Forage puisatier ponstp

Il existe plusieurs types de présences d'eau souterraine. Les deux plus classiques sont les nappes d'eau stagnantes et les veines d'eau.

Aujourd'hui le forage effectué profitait des deux types de présences.

 

Nappe de surface 

Comme prévu une nappe d'eau a été atteinte à 10 mètres de profondeur. Cette nappe d'eau est issue d'une ancienne nappe alluviale qui aujourd'hui récolte les eaux d'infiltrations. Ce genre de nappe est constitué de petits galets, vestiges de l'érosion du lit d'une rivière et l'eau peut y circuler plus vite car souvent non freinée. C'est l'avantage d'une nappe, on peut remplir le puits assez rapidement mais l'inconvénient est que cette eau est stagnante et on ne peut parier sur la continuité de l'arrivée d'eau. On assèche en fait localement la nappe et on reste donc assujetti au risque de pénurie d'eau lors de grosse périodes de sécheresse surtout si plusieurs puits puisent dans la même nappe. Un autre avantage de la nappe c'est que l'on peut positionner le puits un peu où on le souhaite compte-tenu que la présence d'eau est souvent étalée sur une grande partie du terrain, ceci à la même profondeur. Il est remarqué que les nappes sont sur des plateaux ou dans des vallées, je n'ai jamais encore croisé ce genre de présence d'eau dans une forte pente, ce qui reste relativement logique.

 

Veine d'eau

En-dessous de la nappe qui faisait 1 à 2 mètres d'épaisseur une couche de sable gris a été trouvée. Ce sable était gorgée d'eau en mouvement. L'eau circule moins rapidement dans le sable mais est plus sous pression. Cette eau n'est pas locale et vient souvent de massifs plus en altitude ce qui crée une pression. De ce fait l'eau aura tendance à remonter plus haut dans le puits. Ce genre de présence d'eau est donc une veine d'eau. Elle a une largeur bien définie et ne se trouve souvent que sur quelques mètres. L'eau n'étant pas locale elle sera moins suceptible d'être assujetti à la pluviométrie. Pour le creusage d'un puits les anciens privilégiaient toujours le positionnement sur une veine ou, encore mieux, sur la superposition de deux veines. Lors du creusage il s'arrêtaient à la présence qui leur convenait. Donc on peut trouver d'anciens puits positionnés sur des veines sans pour autant avoir atteint la veine inférieure. J'ai même remarqué des puits où une nappe en surface avait suffit. Dès lors le puits a été positionné à un endroit pour "rien", puisque la nappe de surface est bien souvent partout sur le terrain. Cela aurait servi de secours si la nappe avait été assèchée, ils auraient pu aller chercher l'eau des veines et n'auraient pas creusé le début du puits pour rien.

 

En conclusion les veines d'eau sont les plus adaptées à répondre au besoin d'approvisionnement en eau, cependant une nappe de surface peut très bien compléter. 

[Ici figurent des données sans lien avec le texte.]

Definition make_violin_plot (vehicle_df : loc) (feature target inner : string)
  : IO unit :=
  V ← on_store (load vehicle_df);
  call plt_subplots;;
  x ← pure_step (getitem V feature);
  y ← pure_step (getitem V target);
  call (sns_violinplot x y inner);;
  if decide (feature = "technology" ∧ target = "total_reservations") then
    tech_1 ← pure_step (technology_group V 1);
    tech_0 ← pure_step (technology_group V 0);
    call (plt_scatter 1 (mean (s_values tech_1)) "white" "Tech=1 Mean");;
    call (plt_scatter 0 (mean (s_values tech_0)) "black" "Tech=0 Mean");;
    call (ax_set_ylabel "Total Reservations");;
    call (ax_set_xlabel "Technology");;
    call (ax_set_title
            ("KDE of Total Reservations vs. Technology "
             +:+ newline +:+ " With Quartiles Marked"));;
    call (ax_legend (Some 9));;
    call (plt_tight_layout "0.4" "0.5" "1.5");;
    call (plt_savefig "total_res_vs_technology")
  else if decide (feature = "street_parked" ∧ target = "total_reservations")
  then
    call (ax_set_ylabel "Total Reservations");;
    call (ax_set_xlabel "Street Parked");;
    call (ax_set_xticklabels ["No"; "Yes"]);;
    call (ax_set_title "KDE of Total Reservations vs. Street Parked");;
    call (plt_savefig "total_res_vs_street_parked");;
    call (plt_tight_layout "0.4" "0.5" "1.5")
  else if decide (feature = "technology") then
    call (ax_set_xlabel "Technology");;
    if decide (target = "res_type_1") then
      call (ax_set_ylabel "Number of Hourly Rentals");;
      call (ax_set_title "KDE of Hourly Rentals vs. Technology");;
      call (plt_savefig "hourly_res_vs_technology");;
      call (plt_tight_layout "0.4" "0.5" "1.5")
    else if decide (target = "res_type_2") then
      call (ax_set_ylabel "Number of Daily Rentals");;
      call (ax_set_title "KDE of Daily Rentals vs. Technology");;
      call (plt_savefig "daily_res_vs_technology");;
      call (plt_tight_layout "0.4" "0.5" "1.5")
    else if decide (target = "res_type_3") then
      call (ax_set_ylabel "Number of Weekly Rentals");;
      call (ax_set_title "KDE of Weekly Rentals vs. Technology");;
      call (plt_savefig "weekly_res_vs_technology");;
      call (plt_tight_layout "0.4" "0.5" "1.5")
    else mret ()
  else mret ().

(** The script, run as a program.  The two tables it reads become the
    objects 1 (vehicles) and 0 (reservations) of the store.  No function
    make_joint_plot is defined in the module: the call raises NameError. *)
Definition main : IO unit :=
  vehicle_df ← read_into 1%nat "vehicles_(6).csv" "vehicle_id";
  reservation_df ← read_into 0%nat "reservations_(5).csv" "vehicle_id";
  vehicle_df ← on_store (clean_data reservation_df vehicle_df);
  do_some_eda vehicle_df;;
  plot_reservations_dist vehicle_df;;
  make_box_plot vehicle_df;;
  (throw (NameError "make_joint_plot") : IO unit);;
  make_violin_plot vehicle_df "technology" "total_reservations" "quartiles";;
  make_violin_plot vehicle_df "street_parked" "total_reservations" "box";;
  make_violin_plot vehicle_df "technology" "res_type_1" "box";;
  make_violin_plot vehicle_df "technology" "res_type_2" "box".

End script.

(** ** Runs and their traces *)

Definition is_normal {A} (r : error + A) : Prop :=
  match r with inr _ => True | inl _ => False end.

(** [saves m files]: a run of [m] saves a prefix of [files], and all of
    them when it returns. *)
Definition saves {A} (m : IO A) (files : list string) : Prop :=
  ∀ w r w', m w = (r, w') →
    ∃ t, trace w' = trace w ++ t ∧
         saved t `prefix_of` files ∧ (is_normal r → saved t = files).

(** [emits P m]: every call that a run of [m] records satisfies [P]. *)
Definition emits {A} (P : libcall → Prop) (m : IO A) : Prop :=
  ∀ w r w', m w = (r, w') →
    ∃ t, trace w' = trace w ++ t ∧ Forall P t.

Definition is_savefig (c : libcall) : Prop :=
  match c with plt_savefig _ => True | _ => False end.

(** [aborts m]: no run of [m] returns. *)
Definition aborts {A} (m : IO A) : Prop :=
  ∀ w r w', m w = (r, w') → ¬ is_normal r.

(** The calls that draw a regression or a violin plot. *)
Definition draws_reg_or_violin (c : libcall) : Prop :=
  match c with
  | sns_regplot _ _ | sns_violinplot _ _ _ | plt_scatter _ _ _ _
  | scipy_pearsonr _ _ | ax_annotate_pearsonr _ _ _ _ => True
  | _ => False
  end.

(** The file under which make_violin_plot saves the plot of [feature]
    against [target], if it saves it ([make_violin_plot_saves] below). *)
Definition violin_file (feature target : string) : option string :=
  if decide (feature = "technology" ∧ target = "total_reservations")
  then Some "total_res_vs_technology"
  else if decide (feature = "street_parked" ∧ target = "total_reservations")
  then Some "total_res_vs_street_parked"
  else if decide (feature = "technology") then
    if decide (target = "res_type_1") then Some "hourly_res_vs_technology"
    else if decide (target = "res_type_2") then Some "daily_res_vs_technology"
    else if decide (target = "res_type_3") then Some "weekly_res_vs_technology"
    else None
  else None.

(** A library that never raises. *)
Definition cooperative (library : list libcall → libcall → option string)
  : Prop :=
  ∀ t c, library t c = None.

(** [raises Q m]: an exception of the script's own operations that ends a
    run of [m] satisfies [Q]. *)
Definition raises {A} (Q : exn → Prop) (m : IO A) : Prop :=
  ∀ w r w' e, m w = (r, w') → r = inl (Raised e) → Q e.

(** The calls a run from [w] to [w'] has recorded. *)
Definition new_calls (w w' : world) : list libcall :=
  drop (length (trace w)) (trace w').

(** A library in which no call raises. *)
Definition quiet : list libcall → libcall → option string := λ _ _, None.

(** A vehicle table with all the attributes of the data set. *)
Definition full_vehicles : DataFrame :=
  mkDataFrame "vehicle_id" [1; 2]
    [("technology", [Int 1; Int 0]);
     ("actual_price", [Int 100; Int 50]);
     ("recommended_price", [Int 80; Int 60]);
     ("num_images", [Int 5; Int 3]);
     ("street_parked", [Int 0; Int 1]);
     ("description", [Int 7; Int 16])].

(** The world after clean_data has run on [orphan_reservations] and
    [full_vehicles]; nothing has been printed or drawn yet. *)
Definition cleaned_world : world :=
  mkWorld (snd (example_run orphan_reservations full_vehicles)) [].

(** The files of the script, as an environment for [main]. *)
Definition example_files (file index_col : string) : error + DataFrame :=
  if decide (file = "vehicles_(6).csv") then inr full_vehicles
  else if decide (file = "reservations_(5).csv") then inr orphan_reservations
  else inl (LibraryError "IOError").

(** [runs_ok w m files]: from the world [w], [m] returns, leaves the
    objects as they are and saves exactly [files]. *)
Definition runs_ok {A} (w : world) (m : IO A) (files : list string) : Prop :=
  ∃ a t, m w = (inr a, mkWorld (objects w) (trace w ++ t))
         ∧ saved t = files.
(** * Properties *)

(** ** The store *)

Lemma heap_lookup_insert (h : heap) (l : loc) (df : DataFrame) :
  (<[l := df]> h) l = df.
Proof. unfold insert, fn_insert. by destruct (decide (l = l)). Qed.

Lemma heap_lookup_insert_ne (h : heap) (l l' : loc) (df : DataFrame) :
  l ≠ l' → (<[l := df]> h) l' = h l'.
Proof. intros. unfold insert, fn_insert. by destruct (decide (l = l')). Qed.

(** ** Inversion of a call *)

Lemma clean_data_inr (r v : loc) (h h' : heap) (l : loc) :
  clean_data r v h = (inr l, h') →
  ∃ s, run_stages (h r) (h v) s ∧
       l = v ∧ h' v = st_out s ∧ ∀ l', l' ≠ v → h' l' = h l'.
Proof.
  unfold clean_data, mbind, M_bind, lift, load, store, mret, M_ret.
  destruct (getitem (h r) "reservation_type") as [e|rtype] eqn:E1; [done|].
  destruct (groupby_sum _ "vehicle_id") as [e|G] eqn:E2; [done|].
  destruct (getitem G "reservation") as [e|total] eqn:E3; [done|].
  destruct (setitem_series (h v) _ total) as [e|V1] eqn:E4; [done|].
  destruct (getitem_list G res_types) as [e|bt] eqn:E5; [done|].
  rewrite !heap_lookup_insert.
  destruct (setitem_frame V1 res_types bt) as [e|V2] eqn:E6; [done|].
  rewrite !heap_lookup_insert.
  destruct (getitem (fillna _ V2) "actual_price") as [e|a] eqn:E7; [done|].
  destruct (getitem (fillna _ V2) "recommended_price") as [e|b] eqn:E8; [done|].
  destruct (setitem_series (fillna _ V2) _ _) as [e|V4] eqn:E9; [done|].
  intros [= <- <-].
  exists (mkStages rtype G total V1 bt V2 a b V4).
  split; [by repeat split|].
  split; [done|]. split; [by rewrite heap_lookup_insert|].
  intros l' Hl'. by rewrite !heap_lookup_insert_ne.
Qed.

Lemma clean_data_run (r v : loc) (h : heap) (s : stages) :
  run_stages (h r) (h v) s →
  clean_data r v h =
    (inr v, <[v := st_out s]> (<[v := fillna (Int 0) (st_V2 s)]>
              (<[v := st_V2 s]> (<[v := st_V1 s]> h)))).
Proof.
  intros (E1 & E2 & E3 & E4 & E5 & E6 & E7 & E8 & E9).
  unfold clean_data, mbind, M_bind, lift, load, store, mret, M_ret.
  rewrite E1, E2, E3, E4, E5, !heap_lookup_insert, E6, !heap_lookup_insert,
    E7, E8, E9.
  done.
Qed.

(** ** Columns *)

Section columns.
Implicit Types (cols : list (string * list cell)) (n : string).

Lemma get_col_set_col_eq cols n v : get_col (set_col n v cols) n = Some v.
Proof.
  induction cols as [|[m c] cols IH]; simpl.
  - by rewrite decide_True.
  - destruct (decide (m = n)) as [->|Hne]; simpl.
    + by rewrite decide_True.
    + by rewrite decide_False.
Qed.

Lemma get_col_set_col_ne cols n n' v :
  n ≠ n' → get_col (set_col n v cols) n' = get_col cols n'.
Proof.
  intros Hne. induction cols as [|[m c] cols IH]; simpl.
  - by rewrite decide_False.
  - destruct (decide (m = n)) as [->|Hmn]; simpl.
    + by rewrite !decide_False.
    + by rewrite IH.
Qed.

Lemma set_col_names cols n v m :
  m ∈ (set_col n v cols).*1 ↔ m = n ∨ m ∈ cols.*1.
Proof.
  induction cols as [|[m' c] cols IH]; simpl.
  - set_solver.
  - destruct (decide (m' = n)) as [->|Hne]; simpl; set_solver.
Qed.

Lemma get_col_fmap (f : list cell → list cell) cols n :
  get_col ((λ nc : string * list cell, (nc.1, f nc.2)) <$> cols) n
  = f <$> get_col cols n.
Proof.
  induction cols as [|[m c] cols IH]; simpl; [done|].
  by destruct (decide (m = n)).
Qed.

Lemma fmap_names (f : list cell → list cell) cols :
  ((λ nc : string * list cell, (nc.1, f nc.2)) <$> cols).*1 = cols.*1.
Proof. induction cols as [|[m c] cols IH]; csimpl; [done|]. by f_equal. Qed.

Lemma get_col_None cols n : get_col cols n = None ↔ n ∉ cols.*1.
Proof.
  induction cols as [|[m c] cols IH]; simpl.
  - set_solver.
  - destruct (decide (m = n)) as [->|Hne]; set_solver.
Qed.

(** Columns generated from a list of keys by an injective naming. *)
Lemma get_col_generated {A} `{EqDecision A}
    (f : A → string) (g : A → list cell) (l : list A) (a : A) :
  Inj (=) (=) f →
  get_col ((λ v, (f v, g v)) <$> l) (f a)
  = if decide (a ∈ l) then Some (g a) else None.
Proof.
  intros Hinj. induction l as [|b l IH]; csimpl; [done|].
  destruct (decide (f b = f a)) as [Hfa|Hfa].
  - apply Hinj in Hfa as ->. by rewrite decide_True by set_solver.
  - rewrite IH. assert (b ≠ a) by congruence.
    destruct (decide (a ∈ l)).
    + by rewrite decide_True by set_solver.
    + by rewrite decide_False by set_solver.
Qed.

Attention au risque de trouver une veine ou une nappe sèche. Si tel est le cas il y a une communication entre la présence en eau et la prèsence sèche et il se peut que l'hydrologie du secteur soit chamboulée (puits du voisin qui s'assèche par exemple ...). D'où l'intérêt de bien analyser en amont si les présences sont saturées en eau ou pas, chose très subtile pour le sourcier.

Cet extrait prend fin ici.